*WHAT THE TASK ASKS*.
Nothing but the lines below between the line holding "req_data_cb req (hdr_type" and the line holding "None => undefined", inclusive, should appear in the answer, each set down exactly.

(Records from a data collection)
══════════════════════════════

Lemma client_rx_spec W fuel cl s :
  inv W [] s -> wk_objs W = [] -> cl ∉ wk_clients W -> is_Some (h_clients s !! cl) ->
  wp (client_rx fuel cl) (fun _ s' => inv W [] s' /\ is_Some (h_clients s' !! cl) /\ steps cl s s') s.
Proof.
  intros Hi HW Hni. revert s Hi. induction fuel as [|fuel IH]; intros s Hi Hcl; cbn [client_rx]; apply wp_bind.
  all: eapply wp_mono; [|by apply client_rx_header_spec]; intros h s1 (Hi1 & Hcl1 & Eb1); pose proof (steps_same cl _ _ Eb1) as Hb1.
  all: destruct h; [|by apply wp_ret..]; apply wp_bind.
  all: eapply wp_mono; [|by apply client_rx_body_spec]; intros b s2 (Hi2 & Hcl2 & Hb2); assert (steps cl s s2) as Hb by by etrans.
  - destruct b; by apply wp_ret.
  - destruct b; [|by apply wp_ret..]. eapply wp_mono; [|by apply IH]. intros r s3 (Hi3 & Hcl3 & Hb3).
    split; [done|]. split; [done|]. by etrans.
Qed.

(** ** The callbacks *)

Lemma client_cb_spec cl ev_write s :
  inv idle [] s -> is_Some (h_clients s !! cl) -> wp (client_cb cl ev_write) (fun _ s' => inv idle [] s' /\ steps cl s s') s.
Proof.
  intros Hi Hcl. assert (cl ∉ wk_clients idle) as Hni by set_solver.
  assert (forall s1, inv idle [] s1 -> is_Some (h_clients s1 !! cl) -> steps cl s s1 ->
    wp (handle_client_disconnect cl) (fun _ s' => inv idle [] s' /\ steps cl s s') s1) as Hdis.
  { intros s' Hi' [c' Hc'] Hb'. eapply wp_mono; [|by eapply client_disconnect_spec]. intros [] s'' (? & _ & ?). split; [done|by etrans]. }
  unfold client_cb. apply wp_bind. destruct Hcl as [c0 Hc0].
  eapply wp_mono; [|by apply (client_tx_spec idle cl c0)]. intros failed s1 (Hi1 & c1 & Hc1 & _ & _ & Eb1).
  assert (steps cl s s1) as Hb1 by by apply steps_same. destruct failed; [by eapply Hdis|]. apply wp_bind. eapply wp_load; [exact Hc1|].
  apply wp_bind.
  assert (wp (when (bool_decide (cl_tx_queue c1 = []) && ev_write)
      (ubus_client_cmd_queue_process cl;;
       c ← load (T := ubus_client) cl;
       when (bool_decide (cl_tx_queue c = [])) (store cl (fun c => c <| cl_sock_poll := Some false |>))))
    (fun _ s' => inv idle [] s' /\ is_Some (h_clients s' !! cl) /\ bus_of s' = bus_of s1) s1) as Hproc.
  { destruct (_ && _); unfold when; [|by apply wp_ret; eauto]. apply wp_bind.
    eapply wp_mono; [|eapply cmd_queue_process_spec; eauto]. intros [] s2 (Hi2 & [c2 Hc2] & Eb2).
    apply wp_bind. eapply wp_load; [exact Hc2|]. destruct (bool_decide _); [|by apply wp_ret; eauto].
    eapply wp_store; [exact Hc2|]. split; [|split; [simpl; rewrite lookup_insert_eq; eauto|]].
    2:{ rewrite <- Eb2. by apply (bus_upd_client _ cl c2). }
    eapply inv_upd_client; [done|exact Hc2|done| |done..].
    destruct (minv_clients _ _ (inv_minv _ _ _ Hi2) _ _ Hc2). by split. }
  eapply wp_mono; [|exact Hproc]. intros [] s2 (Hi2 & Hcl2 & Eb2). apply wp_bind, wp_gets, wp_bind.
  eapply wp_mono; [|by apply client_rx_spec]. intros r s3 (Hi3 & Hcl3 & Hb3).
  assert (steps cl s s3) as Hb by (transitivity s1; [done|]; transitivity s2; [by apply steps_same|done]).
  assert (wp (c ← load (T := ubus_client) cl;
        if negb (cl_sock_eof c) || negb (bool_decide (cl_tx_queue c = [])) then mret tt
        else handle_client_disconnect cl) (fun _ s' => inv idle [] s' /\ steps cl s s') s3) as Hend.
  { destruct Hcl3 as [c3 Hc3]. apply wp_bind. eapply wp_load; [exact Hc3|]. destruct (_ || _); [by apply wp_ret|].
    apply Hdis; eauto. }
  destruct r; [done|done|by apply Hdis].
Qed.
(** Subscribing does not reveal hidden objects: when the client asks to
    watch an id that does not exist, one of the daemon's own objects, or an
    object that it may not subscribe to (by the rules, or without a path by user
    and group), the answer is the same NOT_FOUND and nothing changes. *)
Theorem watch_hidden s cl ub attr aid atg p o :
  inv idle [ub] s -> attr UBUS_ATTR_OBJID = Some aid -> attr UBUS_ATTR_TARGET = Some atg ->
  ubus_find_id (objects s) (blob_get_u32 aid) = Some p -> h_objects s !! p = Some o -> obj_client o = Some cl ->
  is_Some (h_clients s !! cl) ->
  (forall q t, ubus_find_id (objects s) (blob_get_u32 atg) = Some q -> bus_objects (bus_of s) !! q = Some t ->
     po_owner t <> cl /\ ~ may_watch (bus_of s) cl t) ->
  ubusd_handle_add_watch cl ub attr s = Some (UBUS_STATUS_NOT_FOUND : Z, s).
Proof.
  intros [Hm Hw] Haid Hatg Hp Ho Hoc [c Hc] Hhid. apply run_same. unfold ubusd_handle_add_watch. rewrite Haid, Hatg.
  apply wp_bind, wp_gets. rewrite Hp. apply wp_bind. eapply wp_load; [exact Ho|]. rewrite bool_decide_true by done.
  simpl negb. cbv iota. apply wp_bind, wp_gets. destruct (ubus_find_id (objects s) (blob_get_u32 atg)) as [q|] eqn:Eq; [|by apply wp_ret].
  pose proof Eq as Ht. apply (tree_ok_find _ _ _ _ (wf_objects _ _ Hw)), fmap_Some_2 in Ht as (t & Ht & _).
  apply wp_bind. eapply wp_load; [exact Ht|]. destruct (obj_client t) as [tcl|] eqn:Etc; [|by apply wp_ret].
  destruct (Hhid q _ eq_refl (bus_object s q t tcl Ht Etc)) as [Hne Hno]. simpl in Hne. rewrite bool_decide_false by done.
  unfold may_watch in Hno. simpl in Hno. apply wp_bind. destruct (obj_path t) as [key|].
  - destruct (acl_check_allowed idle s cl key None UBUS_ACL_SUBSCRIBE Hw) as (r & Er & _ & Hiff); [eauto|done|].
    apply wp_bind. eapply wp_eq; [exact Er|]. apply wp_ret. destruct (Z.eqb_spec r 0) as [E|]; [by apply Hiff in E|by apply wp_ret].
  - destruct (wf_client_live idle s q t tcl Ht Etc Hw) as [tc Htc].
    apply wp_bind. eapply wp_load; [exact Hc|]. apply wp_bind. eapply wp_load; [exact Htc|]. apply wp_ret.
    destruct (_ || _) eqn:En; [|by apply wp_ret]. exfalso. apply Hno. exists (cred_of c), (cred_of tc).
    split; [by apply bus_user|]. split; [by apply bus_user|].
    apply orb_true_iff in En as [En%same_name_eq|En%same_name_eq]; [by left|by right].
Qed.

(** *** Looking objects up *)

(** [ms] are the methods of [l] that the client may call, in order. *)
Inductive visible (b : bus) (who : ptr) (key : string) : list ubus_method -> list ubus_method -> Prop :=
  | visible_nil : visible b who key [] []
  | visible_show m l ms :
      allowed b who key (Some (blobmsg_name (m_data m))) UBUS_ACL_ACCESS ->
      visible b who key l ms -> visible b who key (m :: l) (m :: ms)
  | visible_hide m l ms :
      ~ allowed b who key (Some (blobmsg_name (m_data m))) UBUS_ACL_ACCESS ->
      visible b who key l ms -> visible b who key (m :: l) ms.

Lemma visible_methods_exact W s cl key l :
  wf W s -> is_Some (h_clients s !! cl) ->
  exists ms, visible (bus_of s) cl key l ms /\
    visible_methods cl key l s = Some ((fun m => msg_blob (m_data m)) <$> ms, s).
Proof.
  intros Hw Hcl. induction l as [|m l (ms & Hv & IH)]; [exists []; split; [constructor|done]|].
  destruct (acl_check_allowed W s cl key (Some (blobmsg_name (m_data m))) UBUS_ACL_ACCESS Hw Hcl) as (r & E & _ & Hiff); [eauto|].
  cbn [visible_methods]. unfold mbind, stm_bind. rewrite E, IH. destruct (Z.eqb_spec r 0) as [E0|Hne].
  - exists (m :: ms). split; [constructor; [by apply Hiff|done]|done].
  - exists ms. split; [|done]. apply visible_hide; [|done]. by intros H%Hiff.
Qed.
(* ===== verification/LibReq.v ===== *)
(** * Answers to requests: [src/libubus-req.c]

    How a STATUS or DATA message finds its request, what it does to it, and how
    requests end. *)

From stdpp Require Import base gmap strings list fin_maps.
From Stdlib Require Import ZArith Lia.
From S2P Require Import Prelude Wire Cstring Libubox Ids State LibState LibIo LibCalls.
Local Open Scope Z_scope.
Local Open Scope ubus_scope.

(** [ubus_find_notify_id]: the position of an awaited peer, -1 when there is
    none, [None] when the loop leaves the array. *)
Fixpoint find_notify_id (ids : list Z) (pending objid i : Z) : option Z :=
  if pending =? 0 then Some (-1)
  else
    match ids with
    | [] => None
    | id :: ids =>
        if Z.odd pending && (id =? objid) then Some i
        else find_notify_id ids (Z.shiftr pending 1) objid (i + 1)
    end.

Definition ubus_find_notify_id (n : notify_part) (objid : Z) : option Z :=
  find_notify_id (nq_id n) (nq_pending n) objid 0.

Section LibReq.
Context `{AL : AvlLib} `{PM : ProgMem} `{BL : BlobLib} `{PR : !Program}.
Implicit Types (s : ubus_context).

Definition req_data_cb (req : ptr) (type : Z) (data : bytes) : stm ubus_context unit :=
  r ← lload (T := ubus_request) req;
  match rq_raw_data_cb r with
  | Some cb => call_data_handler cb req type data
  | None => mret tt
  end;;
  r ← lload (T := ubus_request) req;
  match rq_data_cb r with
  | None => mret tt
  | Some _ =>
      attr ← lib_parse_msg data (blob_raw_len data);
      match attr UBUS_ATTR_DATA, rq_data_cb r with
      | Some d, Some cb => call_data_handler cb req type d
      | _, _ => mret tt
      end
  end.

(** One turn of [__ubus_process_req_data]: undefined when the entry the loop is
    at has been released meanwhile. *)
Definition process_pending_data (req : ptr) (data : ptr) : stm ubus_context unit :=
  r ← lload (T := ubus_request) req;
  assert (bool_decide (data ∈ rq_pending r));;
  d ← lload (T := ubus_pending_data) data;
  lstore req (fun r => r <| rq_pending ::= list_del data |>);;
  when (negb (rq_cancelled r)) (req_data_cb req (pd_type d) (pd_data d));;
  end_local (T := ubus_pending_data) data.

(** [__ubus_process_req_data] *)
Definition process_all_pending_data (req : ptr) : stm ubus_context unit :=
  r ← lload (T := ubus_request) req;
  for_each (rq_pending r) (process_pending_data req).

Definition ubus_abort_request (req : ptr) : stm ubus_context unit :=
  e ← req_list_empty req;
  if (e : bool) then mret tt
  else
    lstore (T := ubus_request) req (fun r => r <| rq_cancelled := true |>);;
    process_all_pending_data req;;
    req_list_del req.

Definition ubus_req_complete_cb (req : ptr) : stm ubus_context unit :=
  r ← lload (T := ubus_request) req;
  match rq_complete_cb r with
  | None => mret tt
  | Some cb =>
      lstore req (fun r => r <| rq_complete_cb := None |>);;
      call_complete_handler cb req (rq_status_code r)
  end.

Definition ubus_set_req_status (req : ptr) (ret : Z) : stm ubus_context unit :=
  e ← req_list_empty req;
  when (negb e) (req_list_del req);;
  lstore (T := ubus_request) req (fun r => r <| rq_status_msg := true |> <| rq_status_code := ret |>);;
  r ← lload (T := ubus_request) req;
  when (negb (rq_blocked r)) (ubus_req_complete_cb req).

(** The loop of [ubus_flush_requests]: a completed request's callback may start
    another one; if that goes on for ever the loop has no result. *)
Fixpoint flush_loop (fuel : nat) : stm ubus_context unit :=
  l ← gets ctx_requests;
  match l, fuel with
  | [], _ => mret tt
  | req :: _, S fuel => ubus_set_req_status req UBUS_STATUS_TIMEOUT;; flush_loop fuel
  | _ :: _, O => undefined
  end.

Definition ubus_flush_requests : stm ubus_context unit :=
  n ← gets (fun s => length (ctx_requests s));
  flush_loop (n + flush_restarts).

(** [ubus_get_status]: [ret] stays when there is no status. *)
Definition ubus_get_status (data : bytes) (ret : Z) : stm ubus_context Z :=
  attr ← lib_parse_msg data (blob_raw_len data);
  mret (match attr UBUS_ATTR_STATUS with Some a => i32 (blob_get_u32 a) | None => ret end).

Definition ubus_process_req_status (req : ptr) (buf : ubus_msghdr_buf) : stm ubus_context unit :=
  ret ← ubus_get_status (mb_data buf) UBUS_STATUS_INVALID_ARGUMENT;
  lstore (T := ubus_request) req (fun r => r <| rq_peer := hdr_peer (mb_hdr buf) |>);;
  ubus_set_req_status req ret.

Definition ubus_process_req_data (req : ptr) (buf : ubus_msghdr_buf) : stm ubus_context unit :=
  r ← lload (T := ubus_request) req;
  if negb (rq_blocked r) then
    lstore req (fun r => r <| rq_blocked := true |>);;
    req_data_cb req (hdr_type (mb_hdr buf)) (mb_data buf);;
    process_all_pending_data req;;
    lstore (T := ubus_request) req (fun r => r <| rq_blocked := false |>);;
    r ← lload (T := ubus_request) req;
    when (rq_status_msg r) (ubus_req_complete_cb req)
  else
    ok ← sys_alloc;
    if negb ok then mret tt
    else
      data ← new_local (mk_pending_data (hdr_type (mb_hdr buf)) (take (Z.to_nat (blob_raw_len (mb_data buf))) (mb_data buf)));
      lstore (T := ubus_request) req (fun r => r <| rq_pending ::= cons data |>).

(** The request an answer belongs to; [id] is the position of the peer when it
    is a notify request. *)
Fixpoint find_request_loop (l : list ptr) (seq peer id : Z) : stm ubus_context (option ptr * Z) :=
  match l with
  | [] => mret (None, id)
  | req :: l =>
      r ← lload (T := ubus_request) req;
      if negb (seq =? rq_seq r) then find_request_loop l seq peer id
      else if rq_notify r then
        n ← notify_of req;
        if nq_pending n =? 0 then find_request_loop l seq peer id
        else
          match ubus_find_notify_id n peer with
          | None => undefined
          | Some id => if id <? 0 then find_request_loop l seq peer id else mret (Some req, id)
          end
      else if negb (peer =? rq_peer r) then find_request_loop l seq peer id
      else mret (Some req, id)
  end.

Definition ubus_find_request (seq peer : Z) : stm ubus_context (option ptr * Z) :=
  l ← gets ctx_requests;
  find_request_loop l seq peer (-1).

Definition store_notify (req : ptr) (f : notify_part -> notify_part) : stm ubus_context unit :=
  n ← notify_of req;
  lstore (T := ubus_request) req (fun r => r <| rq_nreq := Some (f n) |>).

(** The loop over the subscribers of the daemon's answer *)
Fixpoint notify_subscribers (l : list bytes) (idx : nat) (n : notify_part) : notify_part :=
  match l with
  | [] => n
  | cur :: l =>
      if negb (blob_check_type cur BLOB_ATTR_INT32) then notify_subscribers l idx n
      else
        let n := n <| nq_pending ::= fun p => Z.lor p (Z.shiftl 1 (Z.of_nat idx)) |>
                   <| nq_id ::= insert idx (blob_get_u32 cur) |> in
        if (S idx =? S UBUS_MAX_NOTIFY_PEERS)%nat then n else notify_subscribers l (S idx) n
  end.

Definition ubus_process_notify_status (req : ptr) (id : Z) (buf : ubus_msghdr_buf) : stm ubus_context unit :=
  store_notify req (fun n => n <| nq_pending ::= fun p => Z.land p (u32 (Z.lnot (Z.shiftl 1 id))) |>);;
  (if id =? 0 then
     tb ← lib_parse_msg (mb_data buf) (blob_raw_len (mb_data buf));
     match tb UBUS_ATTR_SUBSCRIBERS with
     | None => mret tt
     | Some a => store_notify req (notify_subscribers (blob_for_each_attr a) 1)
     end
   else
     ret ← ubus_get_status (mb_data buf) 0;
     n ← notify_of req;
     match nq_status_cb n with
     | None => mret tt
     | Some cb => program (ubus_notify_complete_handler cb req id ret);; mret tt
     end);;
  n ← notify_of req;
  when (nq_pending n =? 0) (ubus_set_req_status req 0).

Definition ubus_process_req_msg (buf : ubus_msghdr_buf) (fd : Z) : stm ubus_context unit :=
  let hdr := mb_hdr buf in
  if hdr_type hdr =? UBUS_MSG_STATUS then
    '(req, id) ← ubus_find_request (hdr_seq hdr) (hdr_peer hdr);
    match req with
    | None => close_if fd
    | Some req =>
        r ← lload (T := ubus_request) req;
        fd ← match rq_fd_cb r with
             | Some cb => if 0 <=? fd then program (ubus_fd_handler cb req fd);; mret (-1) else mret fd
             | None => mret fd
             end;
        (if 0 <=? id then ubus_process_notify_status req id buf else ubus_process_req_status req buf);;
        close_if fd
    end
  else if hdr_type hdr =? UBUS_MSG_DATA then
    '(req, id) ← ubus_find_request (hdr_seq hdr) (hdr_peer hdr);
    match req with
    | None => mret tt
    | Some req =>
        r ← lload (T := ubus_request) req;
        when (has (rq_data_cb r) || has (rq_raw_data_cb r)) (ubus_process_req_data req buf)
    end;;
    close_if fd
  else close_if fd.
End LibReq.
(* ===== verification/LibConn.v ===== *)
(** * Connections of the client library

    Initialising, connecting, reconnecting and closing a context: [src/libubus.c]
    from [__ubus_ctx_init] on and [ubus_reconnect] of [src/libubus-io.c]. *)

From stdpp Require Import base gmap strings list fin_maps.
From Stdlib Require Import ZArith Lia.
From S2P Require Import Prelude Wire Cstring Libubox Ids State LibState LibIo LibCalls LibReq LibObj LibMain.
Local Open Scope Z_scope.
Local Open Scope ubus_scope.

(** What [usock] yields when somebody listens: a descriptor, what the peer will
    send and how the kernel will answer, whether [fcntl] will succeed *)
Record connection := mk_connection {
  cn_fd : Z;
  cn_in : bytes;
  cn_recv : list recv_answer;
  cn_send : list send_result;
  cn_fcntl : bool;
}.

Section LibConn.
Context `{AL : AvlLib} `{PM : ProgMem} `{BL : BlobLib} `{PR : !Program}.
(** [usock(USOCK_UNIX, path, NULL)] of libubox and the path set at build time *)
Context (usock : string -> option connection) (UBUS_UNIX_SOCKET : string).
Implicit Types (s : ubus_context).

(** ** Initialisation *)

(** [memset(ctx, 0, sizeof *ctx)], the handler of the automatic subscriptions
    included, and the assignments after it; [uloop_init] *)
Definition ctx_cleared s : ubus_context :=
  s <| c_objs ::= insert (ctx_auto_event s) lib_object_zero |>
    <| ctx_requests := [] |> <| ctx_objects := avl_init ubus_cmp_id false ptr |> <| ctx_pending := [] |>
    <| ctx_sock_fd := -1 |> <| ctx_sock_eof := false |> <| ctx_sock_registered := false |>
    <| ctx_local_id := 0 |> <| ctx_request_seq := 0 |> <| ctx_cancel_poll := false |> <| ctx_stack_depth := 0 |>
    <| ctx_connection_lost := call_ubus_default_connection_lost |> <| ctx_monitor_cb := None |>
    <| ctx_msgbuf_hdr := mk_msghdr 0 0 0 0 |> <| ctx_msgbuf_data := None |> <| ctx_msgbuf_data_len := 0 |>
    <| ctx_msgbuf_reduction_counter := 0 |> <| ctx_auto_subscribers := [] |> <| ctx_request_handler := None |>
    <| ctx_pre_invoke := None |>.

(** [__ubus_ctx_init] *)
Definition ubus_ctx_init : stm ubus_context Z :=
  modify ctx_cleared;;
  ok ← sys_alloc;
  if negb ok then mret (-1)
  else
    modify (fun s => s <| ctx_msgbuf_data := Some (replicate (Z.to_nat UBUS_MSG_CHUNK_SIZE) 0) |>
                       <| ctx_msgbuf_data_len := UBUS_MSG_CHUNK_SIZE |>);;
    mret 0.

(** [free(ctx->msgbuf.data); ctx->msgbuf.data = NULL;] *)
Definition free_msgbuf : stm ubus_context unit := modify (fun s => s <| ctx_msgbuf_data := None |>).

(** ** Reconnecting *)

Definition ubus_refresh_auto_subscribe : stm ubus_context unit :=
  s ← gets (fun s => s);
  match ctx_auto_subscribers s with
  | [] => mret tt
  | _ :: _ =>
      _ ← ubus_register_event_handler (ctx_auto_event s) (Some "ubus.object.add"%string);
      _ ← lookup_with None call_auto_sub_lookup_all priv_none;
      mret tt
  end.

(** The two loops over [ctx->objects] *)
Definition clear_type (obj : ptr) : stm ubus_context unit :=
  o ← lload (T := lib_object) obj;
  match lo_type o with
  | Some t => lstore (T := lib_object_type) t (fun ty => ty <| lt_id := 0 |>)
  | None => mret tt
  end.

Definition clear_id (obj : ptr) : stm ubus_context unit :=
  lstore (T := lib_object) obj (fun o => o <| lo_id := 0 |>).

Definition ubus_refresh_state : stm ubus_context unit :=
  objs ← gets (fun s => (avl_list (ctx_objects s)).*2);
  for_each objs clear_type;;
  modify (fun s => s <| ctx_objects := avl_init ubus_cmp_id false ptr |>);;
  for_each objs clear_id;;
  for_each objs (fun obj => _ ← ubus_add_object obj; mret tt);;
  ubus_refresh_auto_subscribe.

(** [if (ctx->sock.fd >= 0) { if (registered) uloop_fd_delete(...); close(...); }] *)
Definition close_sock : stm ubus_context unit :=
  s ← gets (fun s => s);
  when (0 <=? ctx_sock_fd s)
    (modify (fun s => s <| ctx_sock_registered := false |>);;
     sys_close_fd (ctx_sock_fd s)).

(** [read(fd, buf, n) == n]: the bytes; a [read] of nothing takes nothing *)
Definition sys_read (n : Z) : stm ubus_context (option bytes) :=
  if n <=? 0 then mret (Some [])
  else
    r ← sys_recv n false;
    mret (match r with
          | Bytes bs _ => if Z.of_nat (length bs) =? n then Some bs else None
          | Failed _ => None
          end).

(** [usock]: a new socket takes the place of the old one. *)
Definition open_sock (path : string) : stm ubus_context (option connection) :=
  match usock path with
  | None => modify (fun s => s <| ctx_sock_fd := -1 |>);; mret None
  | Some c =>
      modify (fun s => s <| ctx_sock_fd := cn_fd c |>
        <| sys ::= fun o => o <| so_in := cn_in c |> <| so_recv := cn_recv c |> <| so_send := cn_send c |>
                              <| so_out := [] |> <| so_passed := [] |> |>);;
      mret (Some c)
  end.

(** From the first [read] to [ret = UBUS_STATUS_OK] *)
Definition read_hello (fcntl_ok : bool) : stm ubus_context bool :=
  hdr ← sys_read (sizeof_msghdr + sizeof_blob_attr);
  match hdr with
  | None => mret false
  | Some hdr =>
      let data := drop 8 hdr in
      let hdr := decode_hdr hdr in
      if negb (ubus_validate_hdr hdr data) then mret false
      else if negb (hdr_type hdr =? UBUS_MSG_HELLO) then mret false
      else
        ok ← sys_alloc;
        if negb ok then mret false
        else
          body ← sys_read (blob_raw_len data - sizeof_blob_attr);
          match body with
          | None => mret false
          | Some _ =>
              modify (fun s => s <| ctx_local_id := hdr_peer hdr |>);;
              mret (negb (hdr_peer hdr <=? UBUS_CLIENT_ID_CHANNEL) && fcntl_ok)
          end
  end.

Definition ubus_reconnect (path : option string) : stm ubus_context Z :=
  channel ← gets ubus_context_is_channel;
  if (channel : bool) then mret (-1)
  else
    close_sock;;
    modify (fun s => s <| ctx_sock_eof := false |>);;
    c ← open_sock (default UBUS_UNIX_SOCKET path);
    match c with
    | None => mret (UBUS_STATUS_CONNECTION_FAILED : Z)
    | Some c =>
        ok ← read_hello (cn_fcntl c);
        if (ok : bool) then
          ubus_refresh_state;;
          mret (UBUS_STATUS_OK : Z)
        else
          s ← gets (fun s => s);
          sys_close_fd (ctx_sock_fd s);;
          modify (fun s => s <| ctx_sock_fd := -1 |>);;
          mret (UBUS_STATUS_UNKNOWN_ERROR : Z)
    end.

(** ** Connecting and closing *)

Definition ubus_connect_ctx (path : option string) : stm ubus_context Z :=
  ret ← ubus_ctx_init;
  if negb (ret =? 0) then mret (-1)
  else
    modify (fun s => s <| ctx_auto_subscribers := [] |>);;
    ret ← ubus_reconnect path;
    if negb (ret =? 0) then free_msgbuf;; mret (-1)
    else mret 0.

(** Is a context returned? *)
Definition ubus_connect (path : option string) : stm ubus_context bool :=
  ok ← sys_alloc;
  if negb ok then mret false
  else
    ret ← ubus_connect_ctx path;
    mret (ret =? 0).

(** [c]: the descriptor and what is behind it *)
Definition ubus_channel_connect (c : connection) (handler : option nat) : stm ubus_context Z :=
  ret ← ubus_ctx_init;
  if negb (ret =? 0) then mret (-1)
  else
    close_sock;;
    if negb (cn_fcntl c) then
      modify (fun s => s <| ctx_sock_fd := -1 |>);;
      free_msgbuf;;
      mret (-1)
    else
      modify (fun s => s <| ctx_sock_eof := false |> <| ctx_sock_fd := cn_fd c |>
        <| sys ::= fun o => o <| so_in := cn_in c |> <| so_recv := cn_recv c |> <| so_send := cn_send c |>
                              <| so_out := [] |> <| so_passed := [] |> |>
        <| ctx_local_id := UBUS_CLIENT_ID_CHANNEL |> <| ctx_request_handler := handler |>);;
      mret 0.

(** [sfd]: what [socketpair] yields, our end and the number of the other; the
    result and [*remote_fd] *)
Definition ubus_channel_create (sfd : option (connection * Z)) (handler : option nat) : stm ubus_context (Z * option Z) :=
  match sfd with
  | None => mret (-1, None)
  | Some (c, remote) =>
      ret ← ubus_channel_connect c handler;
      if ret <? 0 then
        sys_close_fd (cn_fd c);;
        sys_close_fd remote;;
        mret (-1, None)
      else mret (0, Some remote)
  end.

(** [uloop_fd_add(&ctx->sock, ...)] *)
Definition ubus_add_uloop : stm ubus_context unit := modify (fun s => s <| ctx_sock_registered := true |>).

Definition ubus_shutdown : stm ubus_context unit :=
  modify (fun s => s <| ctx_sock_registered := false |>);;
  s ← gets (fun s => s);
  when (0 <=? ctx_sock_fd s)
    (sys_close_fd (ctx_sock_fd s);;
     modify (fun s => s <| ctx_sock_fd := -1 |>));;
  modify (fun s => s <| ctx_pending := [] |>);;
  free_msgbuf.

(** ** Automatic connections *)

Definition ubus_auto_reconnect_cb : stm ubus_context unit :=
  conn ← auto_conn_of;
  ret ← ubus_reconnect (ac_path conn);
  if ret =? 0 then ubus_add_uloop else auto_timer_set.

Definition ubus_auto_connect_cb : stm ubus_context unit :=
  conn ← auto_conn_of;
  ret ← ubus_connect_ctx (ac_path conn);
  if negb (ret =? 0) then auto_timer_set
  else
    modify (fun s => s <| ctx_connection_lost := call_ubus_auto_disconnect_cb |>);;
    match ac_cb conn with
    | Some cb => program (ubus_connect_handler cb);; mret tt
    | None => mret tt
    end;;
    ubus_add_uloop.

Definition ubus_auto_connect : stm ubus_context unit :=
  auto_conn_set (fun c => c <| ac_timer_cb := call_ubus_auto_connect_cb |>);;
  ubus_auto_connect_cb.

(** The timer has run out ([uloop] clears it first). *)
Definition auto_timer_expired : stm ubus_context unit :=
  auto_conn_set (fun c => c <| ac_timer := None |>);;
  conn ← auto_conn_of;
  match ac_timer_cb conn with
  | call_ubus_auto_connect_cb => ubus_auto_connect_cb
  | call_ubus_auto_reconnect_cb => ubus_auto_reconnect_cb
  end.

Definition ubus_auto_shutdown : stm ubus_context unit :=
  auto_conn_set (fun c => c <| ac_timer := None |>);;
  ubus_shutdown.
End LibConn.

══════════════════════════════

*RESULT*.
    req_data_cb req (hdr_type (mb_hdr buf)) (mb_data buf);;
    process_all_pending_data req;;
    lstore (T := ubus_request) req (fun r => r <| rq_blocked := false |>);;
    r ← lload (T := ubus_request) req;
    when (rq_status_msg r) (ubus_req_complete_cb req)
  else
    ok ← sys_alloc;
    if negb ok then mret tt
    else
      data ← new_local (mk_pending_data (hdr_type (mb_hdr buf)) (take (Z.to_nat (blob_raw_len (mb_data buf))) (mb_data buf)));
      lstore (T := ubus_request) req (fun r => r <| rq_pending ::= cons data |>).

(** The request an answer belongs to; [id] is the position of the peer when it
    is a notify request. *)
Fixpoint find_request_loop (l : list ptr) (seq peer id : Z) : stm ubus_context (option ptr * Z) :=
  match l with
  | [] => mret (None, id)
  | req :: l =>
      r ← lload (T := ubus_request) req;
      if negb (seq =? rq_seq r) then find_request_loop l seq peer id
      else if rq_notify r then
        n ← notify_of req;
        if nq_pending n =? 0 then find_request_loop l seq peer id
        else
          match ubus_find_notify_id n peer with
          | None => undefined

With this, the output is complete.